| Saved entries |
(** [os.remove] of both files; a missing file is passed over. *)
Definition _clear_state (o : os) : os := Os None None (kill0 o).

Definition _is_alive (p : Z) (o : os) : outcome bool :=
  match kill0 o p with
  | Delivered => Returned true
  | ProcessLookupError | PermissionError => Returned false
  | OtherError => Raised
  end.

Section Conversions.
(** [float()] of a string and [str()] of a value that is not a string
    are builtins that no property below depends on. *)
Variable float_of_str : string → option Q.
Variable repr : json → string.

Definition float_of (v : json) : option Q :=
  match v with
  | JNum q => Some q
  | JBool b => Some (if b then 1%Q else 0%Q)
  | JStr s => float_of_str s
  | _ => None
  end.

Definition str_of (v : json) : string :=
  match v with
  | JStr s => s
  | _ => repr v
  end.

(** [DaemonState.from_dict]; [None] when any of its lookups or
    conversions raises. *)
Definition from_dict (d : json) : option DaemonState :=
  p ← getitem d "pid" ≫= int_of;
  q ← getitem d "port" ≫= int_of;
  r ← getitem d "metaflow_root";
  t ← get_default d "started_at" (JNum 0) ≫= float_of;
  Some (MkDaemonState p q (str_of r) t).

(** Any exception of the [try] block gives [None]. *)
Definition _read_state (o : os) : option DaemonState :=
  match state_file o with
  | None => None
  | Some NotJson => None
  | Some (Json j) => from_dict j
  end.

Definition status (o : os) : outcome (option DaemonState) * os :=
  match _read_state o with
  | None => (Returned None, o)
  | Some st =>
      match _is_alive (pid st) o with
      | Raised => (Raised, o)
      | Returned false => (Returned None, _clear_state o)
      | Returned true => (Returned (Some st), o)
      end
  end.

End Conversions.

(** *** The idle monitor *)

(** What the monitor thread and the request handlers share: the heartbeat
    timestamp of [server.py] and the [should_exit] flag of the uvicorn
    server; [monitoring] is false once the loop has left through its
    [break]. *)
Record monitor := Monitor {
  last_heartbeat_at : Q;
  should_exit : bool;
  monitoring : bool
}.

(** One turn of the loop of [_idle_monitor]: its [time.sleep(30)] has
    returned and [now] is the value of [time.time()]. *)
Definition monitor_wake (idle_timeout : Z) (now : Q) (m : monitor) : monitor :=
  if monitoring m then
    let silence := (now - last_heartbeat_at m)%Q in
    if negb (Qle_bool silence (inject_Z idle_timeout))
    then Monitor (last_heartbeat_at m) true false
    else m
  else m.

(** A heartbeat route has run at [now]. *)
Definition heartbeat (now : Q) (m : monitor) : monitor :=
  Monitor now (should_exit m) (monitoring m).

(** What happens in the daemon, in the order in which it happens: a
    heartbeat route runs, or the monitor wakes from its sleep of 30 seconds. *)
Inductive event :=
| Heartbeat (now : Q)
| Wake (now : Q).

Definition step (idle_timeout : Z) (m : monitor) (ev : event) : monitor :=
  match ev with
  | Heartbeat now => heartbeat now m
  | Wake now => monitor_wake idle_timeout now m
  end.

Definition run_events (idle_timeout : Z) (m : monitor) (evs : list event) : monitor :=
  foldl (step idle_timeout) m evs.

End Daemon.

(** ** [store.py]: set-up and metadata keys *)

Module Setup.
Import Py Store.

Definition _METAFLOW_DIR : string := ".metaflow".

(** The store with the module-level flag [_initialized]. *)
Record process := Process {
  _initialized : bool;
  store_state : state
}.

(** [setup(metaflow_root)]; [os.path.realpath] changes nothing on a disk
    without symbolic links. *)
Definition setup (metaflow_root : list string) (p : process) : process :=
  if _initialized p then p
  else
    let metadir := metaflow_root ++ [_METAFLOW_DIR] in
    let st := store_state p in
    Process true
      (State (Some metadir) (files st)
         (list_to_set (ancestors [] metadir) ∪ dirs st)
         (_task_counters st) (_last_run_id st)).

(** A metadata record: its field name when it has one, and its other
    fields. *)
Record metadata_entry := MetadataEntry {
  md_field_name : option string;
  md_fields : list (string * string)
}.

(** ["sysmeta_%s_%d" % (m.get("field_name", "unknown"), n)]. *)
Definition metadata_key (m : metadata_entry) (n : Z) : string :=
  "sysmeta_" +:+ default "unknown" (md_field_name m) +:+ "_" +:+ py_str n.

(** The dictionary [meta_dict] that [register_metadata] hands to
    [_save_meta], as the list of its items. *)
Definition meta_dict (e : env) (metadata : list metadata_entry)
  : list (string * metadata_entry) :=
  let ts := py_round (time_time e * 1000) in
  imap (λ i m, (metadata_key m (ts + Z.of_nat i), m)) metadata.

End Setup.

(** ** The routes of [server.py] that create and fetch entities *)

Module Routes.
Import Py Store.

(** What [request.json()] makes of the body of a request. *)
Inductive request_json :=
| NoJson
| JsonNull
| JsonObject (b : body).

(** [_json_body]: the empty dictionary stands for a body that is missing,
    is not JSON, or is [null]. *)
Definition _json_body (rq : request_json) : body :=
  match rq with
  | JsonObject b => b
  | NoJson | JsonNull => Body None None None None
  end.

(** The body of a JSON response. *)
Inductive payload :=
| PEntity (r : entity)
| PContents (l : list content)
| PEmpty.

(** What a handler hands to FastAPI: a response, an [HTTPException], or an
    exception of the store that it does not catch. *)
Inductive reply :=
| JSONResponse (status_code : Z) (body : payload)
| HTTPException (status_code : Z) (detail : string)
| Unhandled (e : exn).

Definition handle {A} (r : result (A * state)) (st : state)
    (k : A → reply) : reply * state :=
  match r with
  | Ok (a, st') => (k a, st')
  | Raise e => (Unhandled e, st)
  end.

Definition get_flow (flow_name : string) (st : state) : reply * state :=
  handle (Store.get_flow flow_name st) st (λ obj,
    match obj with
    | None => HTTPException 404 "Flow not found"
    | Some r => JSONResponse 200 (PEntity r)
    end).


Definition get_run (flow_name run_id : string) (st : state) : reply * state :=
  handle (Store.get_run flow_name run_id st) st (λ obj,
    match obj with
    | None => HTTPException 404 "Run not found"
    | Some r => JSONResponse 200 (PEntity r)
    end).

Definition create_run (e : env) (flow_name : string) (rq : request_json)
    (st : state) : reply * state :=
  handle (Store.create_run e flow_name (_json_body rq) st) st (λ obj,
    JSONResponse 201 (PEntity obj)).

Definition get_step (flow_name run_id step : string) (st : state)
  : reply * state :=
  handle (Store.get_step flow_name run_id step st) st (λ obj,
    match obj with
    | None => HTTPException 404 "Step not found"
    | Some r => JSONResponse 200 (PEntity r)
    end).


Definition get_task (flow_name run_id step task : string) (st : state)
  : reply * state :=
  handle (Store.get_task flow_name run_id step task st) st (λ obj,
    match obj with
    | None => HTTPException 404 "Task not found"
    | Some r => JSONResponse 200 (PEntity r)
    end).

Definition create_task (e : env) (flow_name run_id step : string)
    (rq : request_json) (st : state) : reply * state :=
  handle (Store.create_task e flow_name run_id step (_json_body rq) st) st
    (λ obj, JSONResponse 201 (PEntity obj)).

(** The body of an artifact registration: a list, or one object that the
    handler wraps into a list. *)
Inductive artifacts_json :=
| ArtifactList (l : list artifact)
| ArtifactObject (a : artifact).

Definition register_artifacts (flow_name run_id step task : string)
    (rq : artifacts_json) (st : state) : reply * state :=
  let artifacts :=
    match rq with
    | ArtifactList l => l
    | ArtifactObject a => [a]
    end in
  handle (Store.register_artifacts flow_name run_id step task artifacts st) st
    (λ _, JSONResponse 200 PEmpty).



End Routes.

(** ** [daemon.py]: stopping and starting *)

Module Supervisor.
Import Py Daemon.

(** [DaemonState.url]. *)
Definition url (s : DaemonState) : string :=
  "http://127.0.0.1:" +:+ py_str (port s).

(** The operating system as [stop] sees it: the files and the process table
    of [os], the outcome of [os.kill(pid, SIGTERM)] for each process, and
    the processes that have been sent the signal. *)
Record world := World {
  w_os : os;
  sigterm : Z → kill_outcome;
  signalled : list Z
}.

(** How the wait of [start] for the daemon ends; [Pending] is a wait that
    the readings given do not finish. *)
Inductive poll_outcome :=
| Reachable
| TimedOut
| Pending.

==

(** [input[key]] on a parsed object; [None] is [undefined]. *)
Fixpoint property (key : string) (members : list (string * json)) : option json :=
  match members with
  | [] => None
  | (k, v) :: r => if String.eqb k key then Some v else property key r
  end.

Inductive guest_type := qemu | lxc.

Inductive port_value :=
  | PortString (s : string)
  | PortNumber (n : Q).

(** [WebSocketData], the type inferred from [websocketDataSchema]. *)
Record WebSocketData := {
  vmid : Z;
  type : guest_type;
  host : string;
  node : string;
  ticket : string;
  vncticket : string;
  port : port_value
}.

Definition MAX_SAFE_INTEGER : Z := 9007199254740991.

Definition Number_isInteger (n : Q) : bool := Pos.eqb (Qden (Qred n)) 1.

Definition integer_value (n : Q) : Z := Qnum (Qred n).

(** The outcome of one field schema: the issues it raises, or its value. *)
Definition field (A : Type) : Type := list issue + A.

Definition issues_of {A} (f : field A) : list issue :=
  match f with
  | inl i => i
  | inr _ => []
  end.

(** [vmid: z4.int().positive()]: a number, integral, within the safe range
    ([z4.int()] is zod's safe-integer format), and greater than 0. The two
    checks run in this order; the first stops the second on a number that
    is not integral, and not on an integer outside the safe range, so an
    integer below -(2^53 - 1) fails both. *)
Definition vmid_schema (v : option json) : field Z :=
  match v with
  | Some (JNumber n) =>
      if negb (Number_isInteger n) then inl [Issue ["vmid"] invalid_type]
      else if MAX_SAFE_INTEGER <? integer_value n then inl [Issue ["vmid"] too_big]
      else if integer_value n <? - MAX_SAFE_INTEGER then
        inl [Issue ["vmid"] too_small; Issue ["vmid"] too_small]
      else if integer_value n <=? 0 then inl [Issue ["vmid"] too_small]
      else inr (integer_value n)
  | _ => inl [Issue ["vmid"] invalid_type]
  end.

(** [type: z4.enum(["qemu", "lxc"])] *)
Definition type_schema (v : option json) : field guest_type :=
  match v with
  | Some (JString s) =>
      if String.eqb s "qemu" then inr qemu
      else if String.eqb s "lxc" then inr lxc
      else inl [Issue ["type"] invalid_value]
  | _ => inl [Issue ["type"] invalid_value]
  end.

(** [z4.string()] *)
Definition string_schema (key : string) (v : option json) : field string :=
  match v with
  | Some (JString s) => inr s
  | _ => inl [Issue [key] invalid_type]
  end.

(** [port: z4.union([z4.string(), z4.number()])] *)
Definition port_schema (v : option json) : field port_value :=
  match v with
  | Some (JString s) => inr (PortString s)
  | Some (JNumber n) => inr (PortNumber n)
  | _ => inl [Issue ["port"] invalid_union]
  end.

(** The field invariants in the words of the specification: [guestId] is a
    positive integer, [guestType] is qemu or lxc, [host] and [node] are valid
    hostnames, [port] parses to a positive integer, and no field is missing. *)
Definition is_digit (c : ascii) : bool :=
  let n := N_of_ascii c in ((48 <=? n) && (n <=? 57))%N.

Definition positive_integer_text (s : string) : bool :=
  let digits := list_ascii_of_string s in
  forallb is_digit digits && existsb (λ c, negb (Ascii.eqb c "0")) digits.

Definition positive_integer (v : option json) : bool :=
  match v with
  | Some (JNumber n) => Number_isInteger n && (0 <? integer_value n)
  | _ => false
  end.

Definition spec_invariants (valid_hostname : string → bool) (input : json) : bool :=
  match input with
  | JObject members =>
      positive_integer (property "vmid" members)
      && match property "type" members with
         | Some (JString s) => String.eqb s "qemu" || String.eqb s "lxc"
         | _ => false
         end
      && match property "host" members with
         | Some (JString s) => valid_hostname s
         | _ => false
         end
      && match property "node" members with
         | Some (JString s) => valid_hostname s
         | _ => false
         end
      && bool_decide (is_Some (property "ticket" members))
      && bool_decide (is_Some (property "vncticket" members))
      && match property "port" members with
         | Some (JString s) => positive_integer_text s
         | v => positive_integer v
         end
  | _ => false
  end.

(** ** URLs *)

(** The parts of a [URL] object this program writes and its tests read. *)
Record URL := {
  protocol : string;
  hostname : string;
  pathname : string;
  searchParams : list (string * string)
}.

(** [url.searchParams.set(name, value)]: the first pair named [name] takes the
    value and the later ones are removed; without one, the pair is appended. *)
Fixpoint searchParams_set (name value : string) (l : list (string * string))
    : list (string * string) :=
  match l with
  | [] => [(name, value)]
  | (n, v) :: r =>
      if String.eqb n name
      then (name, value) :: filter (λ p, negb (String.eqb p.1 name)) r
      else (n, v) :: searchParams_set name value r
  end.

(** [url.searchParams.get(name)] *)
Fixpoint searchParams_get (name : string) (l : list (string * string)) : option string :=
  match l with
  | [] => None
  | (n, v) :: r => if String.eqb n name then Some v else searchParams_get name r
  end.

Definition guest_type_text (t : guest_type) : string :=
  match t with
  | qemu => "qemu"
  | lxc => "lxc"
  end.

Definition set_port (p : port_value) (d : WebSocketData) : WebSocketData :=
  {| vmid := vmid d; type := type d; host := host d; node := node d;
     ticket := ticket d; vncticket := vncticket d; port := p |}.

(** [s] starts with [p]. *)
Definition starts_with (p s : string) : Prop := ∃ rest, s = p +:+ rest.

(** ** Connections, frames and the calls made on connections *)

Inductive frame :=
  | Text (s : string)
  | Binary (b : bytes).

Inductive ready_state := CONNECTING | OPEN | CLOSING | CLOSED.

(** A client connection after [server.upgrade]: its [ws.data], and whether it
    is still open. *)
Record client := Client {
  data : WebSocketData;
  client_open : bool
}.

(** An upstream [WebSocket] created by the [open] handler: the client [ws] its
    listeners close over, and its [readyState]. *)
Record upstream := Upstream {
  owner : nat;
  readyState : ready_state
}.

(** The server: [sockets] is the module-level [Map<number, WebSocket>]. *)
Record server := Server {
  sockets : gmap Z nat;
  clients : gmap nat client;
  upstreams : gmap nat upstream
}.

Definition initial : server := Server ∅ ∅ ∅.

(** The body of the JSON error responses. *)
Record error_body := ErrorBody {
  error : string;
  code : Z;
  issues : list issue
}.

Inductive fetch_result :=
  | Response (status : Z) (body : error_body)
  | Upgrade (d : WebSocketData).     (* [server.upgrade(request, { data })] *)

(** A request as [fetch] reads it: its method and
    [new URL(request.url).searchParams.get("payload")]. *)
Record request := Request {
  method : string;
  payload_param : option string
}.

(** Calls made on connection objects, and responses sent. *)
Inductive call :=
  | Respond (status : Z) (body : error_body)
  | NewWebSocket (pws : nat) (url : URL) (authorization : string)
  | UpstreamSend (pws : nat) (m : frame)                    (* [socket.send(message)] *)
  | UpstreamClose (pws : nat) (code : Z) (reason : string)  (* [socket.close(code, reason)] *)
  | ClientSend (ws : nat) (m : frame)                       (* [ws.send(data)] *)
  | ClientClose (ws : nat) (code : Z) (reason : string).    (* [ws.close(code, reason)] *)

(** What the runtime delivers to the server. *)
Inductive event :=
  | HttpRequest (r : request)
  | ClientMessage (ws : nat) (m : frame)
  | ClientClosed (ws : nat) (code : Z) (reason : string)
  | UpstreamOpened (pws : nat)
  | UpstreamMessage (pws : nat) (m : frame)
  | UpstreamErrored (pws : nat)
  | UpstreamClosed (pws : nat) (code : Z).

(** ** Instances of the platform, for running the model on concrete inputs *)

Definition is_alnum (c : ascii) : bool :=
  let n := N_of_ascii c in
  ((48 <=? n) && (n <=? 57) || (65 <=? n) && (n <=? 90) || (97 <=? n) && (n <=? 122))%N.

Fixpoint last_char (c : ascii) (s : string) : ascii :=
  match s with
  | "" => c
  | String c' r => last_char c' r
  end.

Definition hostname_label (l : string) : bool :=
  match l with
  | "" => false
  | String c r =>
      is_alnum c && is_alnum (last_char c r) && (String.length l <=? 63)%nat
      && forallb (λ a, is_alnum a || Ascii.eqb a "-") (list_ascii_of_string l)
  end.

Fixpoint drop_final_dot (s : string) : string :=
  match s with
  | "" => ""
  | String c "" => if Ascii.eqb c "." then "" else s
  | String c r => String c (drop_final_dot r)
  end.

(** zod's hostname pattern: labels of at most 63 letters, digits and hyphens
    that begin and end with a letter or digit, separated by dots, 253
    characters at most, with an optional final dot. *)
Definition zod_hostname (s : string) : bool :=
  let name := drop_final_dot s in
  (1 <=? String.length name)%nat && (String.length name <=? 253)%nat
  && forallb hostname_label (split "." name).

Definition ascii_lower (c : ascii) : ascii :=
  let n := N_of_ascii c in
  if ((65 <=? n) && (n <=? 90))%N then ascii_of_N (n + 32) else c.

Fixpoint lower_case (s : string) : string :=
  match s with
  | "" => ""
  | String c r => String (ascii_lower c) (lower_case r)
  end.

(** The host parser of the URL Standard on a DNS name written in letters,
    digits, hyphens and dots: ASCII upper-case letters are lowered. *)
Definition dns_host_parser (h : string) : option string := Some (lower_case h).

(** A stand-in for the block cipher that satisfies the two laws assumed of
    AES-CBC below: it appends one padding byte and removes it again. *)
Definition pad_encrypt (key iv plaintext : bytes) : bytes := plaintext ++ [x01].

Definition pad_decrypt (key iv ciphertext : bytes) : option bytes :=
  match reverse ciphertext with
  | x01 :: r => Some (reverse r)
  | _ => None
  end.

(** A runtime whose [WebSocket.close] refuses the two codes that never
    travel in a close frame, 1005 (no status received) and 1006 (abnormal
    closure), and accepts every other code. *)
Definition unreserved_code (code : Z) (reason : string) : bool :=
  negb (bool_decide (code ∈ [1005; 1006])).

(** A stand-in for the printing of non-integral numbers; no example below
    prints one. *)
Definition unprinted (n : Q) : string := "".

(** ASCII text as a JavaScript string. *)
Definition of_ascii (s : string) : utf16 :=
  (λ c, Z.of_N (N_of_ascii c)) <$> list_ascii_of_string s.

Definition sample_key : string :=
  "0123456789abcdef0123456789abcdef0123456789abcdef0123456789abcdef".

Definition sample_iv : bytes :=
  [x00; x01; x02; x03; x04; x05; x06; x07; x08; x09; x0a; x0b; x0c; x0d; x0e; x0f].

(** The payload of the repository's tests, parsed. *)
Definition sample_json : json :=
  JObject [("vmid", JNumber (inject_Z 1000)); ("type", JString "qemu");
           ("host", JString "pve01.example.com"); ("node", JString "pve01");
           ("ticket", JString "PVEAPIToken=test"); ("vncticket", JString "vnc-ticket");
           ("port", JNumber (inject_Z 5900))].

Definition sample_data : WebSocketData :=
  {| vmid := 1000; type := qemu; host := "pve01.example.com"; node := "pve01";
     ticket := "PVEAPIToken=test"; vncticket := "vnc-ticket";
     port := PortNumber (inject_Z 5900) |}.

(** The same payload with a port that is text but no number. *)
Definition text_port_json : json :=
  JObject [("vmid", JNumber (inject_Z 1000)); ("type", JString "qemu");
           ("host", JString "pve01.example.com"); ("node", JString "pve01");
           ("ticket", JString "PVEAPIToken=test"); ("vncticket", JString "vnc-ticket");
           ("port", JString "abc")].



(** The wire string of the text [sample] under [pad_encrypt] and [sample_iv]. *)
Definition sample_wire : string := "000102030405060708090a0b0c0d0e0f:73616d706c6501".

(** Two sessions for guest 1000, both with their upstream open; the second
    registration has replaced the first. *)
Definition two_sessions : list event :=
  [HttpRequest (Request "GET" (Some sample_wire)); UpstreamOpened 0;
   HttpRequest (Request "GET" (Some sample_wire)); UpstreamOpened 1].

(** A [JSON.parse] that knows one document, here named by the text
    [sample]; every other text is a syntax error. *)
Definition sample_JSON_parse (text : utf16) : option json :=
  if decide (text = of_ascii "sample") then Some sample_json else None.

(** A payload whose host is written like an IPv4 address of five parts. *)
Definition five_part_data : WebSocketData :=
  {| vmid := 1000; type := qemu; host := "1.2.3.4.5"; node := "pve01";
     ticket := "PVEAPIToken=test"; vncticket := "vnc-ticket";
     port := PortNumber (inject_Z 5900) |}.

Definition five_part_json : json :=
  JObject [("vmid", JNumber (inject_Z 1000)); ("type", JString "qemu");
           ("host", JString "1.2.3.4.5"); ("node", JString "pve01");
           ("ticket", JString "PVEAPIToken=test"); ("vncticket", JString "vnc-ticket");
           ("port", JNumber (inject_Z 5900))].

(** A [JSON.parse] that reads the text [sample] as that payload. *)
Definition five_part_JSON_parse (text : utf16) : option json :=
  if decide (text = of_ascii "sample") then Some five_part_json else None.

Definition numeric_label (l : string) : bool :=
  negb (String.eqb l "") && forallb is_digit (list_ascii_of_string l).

| Problem description |
Return only the number of lines in the entries above that contain the word "dictionary".

| Expected answer |
2